• **Task requirements**:
Beginning with the line that holds "(io_generate io)) ;;", set down each line of the data below through the very last, exactly as given, and nothing beyond that.

• **Data records**:
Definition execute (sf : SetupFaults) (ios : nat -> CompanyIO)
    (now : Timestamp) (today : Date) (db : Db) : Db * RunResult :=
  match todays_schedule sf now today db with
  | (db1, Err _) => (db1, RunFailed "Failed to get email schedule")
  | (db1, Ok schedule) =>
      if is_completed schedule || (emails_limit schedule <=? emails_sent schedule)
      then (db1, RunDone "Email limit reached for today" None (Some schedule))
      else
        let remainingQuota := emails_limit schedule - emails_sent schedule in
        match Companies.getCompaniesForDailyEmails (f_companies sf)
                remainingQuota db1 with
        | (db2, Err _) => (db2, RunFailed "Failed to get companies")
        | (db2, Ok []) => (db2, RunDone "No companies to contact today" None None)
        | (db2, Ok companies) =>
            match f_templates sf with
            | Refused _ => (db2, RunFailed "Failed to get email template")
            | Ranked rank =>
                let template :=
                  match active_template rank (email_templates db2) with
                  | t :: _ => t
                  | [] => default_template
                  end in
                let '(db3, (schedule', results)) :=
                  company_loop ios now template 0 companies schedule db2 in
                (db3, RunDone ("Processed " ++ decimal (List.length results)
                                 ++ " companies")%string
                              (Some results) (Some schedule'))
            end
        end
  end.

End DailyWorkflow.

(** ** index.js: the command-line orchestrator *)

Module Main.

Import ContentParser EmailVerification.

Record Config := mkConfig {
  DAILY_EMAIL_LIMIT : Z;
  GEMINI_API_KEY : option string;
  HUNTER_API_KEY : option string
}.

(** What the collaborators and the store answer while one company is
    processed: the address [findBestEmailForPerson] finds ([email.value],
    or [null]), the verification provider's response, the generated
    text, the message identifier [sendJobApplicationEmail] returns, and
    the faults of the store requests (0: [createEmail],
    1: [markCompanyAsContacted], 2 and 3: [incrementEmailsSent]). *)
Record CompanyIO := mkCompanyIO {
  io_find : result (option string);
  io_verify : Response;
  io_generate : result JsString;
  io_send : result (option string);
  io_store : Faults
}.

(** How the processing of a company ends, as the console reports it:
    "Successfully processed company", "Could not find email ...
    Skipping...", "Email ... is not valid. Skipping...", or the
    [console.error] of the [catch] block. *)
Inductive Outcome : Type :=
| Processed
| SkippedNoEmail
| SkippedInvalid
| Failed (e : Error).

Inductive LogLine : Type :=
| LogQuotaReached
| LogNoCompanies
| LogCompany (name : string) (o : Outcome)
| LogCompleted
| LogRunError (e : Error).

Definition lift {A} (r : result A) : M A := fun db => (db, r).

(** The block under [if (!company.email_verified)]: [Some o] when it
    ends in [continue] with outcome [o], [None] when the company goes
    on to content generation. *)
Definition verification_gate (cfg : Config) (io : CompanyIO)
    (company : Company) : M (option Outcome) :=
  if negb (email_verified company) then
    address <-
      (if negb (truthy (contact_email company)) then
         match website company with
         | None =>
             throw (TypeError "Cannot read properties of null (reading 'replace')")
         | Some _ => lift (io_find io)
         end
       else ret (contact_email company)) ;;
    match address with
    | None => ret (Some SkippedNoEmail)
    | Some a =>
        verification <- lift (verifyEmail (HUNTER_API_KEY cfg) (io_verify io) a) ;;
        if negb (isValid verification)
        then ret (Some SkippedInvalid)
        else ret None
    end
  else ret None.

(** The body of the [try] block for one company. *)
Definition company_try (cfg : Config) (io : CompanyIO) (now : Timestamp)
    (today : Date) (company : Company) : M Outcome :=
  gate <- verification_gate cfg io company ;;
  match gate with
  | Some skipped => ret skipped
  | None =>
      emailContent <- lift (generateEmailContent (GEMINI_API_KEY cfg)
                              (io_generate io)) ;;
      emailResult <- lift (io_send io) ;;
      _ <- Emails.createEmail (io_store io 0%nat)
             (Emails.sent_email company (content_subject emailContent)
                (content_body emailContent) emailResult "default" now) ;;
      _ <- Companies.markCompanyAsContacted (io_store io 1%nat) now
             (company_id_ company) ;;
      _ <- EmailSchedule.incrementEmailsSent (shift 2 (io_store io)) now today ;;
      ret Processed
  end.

• **Written answer**:
                              (io_generate io)) ;;
      emailResult <- lift (io_send io) ;;
      _ <- Emails.createEmail (io_store io 0%nat)
             (Emails.sent_email company (content_subject emailContent)
                (content_body emailContent) emailResult "default" now) ;;
      _ <- Companies.markCompanyAsContacted (io_store io 1%nat) now
             (company_id_ company) ;;
      _ <- EmailSchedule.incrementEmailsSent (shift 2 (io_store io)) now today ;;
      ret Processed
  end.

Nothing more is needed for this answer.